Work instructions
Each line below from the one containing "outro_audio b = concat" through the one containing "rewrite Hn. cbn" is to be given again exactly, and no line outside that span.

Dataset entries
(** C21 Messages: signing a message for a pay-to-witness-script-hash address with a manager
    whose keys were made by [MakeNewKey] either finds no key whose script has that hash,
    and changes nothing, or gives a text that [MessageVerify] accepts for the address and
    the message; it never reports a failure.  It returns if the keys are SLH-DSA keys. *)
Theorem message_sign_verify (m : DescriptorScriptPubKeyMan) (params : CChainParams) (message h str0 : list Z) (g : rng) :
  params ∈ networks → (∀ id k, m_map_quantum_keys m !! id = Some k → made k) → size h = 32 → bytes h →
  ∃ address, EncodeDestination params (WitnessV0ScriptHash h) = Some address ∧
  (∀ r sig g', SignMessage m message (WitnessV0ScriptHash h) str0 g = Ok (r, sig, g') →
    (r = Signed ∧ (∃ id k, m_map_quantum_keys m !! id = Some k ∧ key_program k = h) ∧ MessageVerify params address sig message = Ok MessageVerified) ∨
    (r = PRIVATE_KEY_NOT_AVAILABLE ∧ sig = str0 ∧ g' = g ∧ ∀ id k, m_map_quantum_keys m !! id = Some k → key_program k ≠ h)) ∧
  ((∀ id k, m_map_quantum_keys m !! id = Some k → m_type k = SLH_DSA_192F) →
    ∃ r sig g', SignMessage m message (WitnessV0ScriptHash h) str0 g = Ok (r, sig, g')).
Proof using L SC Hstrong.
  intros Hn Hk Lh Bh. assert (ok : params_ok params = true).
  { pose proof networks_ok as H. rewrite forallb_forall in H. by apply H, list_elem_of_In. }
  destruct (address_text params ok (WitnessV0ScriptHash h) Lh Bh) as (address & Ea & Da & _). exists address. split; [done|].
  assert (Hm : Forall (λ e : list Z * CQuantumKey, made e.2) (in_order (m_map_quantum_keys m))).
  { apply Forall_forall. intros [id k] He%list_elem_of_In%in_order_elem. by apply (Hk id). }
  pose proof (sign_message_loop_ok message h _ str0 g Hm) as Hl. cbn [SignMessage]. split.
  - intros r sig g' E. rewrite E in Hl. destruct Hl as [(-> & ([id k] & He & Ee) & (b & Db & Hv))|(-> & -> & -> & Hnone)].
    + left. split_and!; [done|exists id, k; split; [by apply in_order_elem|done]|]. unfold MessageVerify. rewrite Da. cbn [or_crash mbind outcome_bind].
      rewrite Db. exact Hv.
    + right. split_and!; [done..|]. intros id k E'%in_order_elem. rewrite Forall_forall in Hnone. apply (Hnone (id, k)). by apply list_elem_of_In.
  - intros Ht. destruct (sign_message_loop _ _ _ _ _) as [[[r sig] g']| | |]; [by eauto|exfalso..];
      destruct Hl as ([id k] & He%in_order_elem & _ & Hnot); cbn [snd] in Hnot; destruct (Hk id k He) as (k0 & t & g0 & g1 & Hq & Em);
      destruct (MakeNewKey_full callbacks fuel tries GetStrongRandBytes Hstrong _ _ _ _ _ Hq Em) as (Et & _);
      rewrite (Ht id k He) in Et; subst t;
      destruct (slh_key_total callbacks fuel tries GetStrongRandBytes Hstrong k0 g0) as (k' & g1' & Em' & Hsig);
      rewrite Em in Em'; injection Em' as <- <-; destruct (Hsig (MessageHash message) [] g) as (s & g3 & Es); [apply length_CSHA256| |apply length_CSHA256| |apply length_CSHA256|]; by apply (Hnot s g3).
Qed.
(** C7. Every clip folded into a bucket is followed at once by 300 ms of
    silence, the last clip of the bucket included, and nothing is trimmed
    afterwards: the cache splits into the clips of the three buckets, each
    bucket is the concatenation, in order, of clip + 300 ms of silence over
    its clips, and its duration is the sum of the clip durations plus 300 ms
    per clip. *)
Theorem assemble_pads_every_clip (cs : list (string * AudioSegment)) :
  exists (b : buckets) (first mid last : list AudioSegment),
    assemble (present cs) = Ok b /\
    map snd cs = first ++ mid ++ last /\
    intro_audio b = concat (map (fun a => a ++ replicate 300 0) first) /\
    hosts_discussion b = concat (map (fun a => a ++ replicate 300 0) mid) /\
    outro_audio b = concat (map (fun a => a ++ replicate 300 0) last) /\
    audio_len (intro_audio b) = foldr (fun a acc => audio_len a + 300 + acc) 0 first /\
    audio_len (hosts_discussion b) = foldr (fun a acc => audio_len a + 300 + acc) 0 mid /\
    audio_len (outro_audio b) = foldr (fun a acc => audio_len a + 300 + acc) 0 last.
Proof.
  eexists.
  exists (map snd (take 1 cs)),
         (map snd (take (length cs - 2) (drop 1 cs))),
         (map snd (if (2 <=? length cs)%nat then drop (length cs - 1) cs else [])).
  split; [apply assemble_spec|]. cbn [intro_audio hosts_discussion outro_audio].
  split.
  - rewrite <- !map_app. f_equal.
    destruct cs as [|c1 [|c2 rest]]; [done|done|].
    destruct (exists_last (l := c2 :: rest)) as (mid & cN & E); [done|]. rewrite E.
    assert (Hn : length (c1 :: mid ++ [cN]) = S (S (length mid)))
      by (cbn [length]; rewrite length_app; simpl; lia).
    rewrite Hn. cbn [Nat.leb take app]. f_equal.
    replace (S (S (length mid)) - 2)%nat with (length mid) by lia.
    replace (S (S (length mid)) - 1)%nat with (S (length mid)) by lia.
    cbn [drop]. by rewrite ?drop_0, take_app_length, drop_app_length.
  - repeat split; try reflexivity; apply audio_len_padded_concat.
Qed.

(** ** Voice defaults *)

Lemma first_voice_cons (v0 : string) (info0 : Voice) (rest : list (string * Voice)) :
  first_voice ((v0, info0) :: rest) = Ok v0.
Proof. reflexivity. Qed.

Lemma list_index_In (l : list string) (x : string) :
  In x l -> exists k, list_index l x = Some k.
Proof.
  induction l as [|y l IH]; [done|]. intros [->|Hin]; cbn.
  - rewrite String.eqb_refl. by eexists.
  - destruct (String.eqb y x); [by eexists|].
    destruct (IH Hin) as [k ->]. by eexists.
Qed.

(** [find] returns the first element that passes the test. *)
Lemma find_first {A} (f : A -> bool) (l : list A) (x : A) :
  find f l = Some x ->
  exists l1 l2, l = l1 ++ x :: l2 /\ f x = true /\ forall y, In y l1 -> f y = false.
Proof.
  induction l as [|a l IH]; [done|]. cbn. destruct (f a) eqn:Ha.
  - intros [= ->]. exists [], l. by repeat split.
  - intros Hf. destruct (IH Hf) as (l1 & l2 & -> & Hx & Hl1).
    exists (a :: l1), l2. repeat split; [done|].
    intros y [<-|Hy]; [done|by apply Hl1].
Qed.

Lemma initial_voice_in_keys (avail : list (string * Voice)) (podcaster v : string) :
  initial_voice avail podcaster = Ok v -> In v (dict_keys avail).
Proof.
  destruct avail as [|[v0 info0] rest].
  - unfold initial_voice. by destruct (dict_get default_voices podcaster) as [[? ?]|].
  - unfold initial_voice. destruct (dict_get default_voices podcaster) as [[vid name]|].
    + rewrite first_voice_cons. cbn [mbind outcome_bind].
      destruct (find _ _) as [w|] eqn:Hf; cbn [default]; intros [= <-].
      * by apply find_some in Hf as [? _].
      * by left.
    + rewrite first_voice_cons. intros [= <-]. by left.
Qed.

Response
    outro_audio b = concat (map (fun a => a ++ replicate 300 0) last) /\
    audio_len (intro_audio b) = foldr (fun a acc => audio_len a + 300 + acc) 0 first /\
    audio_len (hosts_discussion b) = foldr (fun a acc => audio_len a + 300 + acc) 0 mid /\
    audio_len (outro_audio b) = foldr (fun a acc => audio_len a + 300 + acc) 0 last.
Proof.
  eexists.
  exists (map snd (take 1 cs)),
         (map snd (take (length cs - 2) (drop 1 cs))),
         (map snd (if (2 <=? length cs)%nat then drop (length cs - 1) cs else [])).
  split; [apply assemble_spec|]. cbn [intro_audio hosts_discussion outro_audio].
  split.
  - rewrite <- !map_app. f_equal.
    destruct cs as [|c1 [|c2 rest]]; [done|done|].
    destruct (exists_last (l := c2 :: rest)) as (mid & cN & E); [done|]. rewrite E.
    assert (Hn : length (c1 :: mid ++ [cN]) = S (S (length mid)))
      by (cbn [length]; rewrite length_app; simpl; lia).
    rewrite Hn. cbn [Nat.leb take app]. f_equal.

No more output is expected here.